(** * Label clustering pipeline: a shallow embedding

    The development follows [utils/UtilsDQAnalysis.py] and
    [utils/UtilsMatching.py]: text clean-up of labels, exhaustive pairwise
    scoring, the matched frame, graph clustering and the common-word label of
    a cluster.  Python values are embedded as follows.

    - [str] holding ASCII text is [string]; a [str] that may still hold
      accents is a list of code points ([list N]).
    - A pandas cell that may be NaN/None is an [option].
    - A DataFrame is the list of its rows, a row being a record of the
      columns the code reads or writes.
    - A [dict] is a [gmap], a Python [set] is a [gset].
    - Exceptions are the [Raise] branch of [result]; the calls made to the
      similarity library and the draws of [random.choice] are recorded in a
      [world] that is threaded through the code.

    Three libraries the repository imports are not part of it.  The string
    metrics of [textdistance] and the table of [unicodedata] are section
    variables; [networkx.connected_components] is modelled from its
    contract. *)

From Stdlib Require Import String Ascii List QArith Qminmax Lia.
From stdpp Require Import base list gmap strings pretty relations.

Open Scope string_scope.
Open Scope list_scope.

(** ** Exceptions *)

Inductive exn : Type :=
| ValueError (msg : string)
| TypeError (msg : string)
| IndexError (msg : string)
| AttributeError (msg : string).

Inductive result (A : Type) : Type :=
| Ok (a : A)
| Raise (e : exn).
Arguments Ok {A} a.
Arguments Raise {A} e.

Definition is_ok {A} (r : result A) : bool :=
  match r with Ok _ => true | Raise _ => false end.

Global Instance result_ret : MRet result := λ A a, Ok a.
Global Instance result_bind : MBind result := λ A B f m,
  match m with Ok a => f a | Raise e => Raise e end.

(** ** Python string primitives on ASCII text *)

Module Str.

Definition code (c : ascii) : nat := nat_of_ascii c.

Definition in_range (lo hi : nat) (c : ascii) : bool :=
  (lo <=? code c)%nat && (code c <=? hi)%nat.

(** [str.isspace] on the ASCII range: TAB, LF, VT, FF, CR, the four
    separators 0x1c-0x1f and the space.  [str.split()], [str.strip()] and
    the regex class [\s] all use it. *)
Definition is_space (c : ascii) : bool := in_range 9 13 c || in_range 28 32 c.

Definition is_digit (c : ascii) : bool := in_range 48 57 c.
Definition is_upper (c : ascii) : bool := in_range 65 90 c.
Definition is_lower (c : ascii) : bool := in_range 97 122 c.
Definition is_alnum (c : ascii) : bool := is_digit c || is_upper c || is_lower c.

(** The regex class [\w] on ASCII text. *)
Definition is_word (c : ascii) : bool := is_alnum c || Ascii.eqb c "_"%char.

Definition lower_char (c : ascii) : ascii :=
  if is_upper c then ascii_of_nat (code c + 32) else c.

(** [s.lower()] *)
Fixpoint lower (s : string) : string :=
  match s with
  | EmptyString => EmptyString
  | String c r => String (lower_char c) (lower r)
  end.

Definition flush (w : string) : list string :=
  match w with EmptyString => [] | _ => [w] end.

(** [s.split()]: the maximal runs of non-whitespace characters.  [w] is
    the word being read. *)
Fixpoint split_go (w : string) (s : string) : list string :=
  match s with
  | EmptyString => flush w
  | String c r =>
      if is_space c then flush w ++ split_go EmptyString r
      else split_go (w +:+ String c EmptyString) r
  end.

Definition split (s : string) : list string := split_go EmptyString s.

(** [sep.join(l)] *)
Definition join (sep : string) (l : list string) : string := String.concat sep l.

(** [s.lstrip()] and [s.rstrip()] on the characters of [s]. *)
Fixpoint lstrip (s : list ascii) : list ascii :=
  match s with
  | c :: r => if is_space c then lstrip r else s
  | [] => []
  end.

++++++

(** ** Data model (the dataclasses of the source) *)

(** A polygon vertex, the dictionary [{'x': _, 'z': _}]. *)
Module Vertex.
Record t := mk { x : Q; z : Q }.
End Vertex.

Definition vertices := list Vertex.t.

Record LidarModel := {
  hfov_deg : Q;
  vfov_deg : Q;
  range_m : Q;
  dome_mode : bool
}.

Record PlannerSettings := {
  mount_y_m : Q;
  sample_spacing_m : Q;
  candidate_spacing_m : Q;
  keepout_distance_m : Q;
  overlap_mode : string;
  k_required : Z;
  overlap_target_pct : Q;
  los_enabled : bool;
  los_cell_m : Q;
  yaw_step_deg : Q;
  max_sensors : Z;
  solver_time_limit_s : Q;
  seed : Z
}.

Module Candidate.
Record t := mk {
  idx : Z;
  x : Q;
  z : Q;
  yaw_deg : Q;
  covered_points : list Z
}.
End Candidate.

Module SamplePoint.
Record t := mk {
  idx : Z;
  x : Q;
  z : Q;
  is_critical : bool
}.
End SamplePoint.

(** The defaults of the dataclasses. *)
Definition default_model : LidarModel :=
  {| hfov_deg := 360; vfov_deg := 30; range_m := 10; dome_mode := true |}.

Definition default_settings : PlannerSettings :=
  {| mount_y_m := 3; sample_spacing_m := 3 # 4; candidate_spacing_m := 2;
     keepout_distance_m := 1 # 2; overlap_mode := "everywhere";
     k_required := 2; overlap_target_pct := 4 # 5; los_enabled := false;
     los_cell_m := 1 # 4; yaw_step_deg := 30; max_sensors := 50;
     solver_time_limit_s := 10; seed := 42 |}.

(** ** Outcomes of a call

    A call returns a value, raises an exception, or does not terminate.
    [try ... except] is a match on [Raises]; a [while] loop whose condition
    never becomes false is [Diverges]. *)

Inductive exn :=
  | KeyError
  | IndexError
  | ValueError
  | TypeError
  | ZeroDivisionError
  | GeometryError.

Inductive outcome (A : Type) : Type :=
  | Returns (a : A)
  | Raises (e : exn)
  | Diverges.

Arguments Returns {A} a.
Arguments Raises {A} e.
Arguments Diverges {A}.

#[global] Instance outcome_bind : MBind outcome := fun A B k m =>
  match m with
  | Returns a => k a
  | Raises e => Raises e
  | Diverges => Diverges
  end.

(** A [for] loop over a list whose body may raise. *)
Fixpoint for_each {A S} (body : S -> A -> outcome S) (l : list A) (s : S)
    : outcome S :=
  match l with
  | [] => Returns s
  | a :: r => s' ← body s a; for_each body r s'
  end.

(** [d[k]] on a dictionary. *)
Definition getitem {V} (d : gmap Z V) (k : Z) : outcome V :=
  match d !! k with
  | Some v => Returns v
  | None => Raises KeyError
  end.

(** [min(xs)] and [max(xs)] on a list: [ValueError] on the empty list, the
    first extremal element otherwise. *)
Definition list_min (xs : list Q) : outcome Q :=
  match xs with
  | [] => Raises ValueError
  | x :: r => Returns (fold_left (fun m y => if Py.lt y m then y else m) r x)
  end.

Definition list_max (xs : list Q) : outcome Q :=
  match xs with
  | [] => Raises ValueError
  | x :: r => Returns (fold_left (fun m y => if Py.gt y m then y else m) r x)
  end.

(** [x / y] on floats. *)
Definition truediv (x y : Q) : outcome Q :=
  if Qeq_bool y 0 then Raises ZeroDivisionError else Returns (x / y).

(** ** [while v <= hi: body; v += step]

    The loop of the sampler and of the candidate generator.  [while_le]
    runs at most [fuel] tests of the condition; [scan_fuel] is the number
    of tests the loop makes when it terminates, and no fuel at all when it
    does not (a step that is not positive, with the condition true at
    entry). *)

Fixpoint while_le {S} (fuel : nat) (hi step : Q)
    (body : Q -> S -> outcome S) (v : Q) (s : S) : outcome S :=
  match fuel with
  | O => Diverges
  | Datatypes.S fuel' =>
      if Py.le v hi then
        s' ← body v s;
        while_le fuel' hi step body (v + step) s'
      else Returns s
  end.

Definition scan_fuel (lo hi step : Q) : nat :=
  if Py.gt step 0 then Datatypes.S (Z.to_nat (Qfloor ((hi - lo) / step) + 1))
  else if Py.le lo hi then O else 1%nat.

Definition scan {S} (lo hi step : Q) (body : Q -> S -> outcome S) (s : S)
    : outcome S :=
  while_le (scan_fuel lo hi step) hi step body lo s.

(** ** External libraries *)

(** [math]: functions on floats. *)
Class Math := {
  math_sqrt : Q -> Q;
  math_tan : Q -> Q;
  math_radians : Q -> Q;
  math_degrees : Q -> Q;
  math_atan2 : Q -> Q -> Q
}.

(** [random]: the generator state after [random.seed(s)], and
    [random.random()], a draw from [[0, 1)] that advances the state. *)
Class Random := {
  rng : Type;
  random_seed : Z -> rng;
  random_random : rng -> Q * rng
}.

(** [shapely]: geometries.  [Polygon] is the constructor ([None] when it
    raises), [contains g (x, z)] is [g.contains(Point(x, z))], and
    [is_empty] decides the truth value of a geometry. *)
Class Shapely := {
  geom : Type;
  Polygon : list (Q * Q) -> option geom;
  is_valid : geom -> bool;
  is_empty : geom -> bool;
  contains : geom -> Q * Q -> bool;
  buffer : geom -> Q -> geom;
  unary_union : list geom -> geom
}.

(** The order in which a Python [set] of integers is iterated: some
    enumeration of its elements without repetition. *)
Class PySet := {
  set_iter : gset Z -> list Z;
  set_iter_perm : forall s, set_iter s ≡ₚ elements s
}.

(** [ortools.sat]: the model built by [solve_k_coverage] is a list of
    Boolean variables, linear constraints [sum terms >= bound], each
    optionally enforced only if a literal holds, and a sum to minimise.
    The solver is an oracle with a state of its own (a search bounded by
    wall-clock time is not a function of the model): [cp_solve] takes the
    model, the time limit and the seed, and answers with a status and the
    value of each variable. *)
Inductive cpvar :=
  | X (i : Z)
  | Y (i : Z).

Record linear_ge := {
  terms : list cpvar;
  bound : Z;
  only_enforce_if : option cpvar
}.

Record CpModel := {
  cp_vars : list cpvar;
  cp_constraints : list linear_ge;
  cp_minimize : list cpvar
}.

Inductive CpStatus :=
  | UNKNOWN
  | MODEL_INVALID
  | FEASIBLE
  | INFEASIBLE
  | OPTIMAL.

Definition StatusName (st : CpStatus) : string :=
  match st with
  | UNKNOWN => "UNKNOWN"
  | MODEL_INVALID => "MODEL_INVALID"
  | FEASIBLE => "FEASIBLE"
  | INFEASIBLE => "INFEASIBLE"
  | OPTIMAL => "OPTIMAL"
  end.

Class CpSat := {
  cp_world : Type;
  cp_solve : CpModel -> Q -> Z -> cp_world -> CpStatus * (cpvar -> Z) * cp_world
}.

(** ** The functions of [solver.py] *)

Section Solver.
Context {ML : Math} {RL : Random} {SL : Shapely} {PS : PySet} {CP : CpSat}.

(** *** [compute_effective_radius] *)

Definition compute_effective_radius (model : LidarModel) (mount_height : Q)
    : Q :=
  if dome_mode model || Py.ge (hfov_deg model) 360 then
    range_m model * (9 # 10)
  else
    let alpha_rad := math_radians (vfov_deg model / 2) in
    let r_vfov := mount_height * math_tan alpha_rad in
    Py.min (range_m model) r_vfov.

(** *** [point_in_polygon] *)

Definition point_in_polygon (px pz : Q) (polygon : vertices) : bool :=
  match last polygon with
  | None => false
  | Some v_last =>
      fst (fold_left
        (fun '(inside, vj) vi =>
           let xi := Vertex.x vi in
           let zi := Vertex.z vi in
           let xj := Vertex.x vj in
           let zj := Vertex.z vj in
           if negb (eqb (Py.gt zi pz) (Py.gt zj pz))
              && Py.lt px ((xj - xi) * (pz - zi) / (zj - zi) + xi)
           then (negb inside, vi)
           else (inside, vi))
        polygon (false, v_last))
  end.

++++++

**About this exercise**
Copy out only the lines above from the one with "Definition list_max (xs" to the one with "runs at most", inclusive, exactly as they stand.

**Result of this task**
Definition list_max (xs : list Q) : outcome Q :=
  match xs with
  | [] => Raises ValueError
  | x :: r => Returns (fold_left (fun m y => if Py.gt y m then y else m) r x)
  end.

(** [x / y] on floats. *)
Definition truediv (x y : Q) : outcome Q :=
  if Qeq_bool y 0 then Raises ZeroDivisionError else Returns (x / y).

(** ** [while v <= hi: body; v += step]

    The loop of the sampler and of the candidate generator.  [while_le]
    runs at most [fuel] tests of the condition; [scan_fuel] is the number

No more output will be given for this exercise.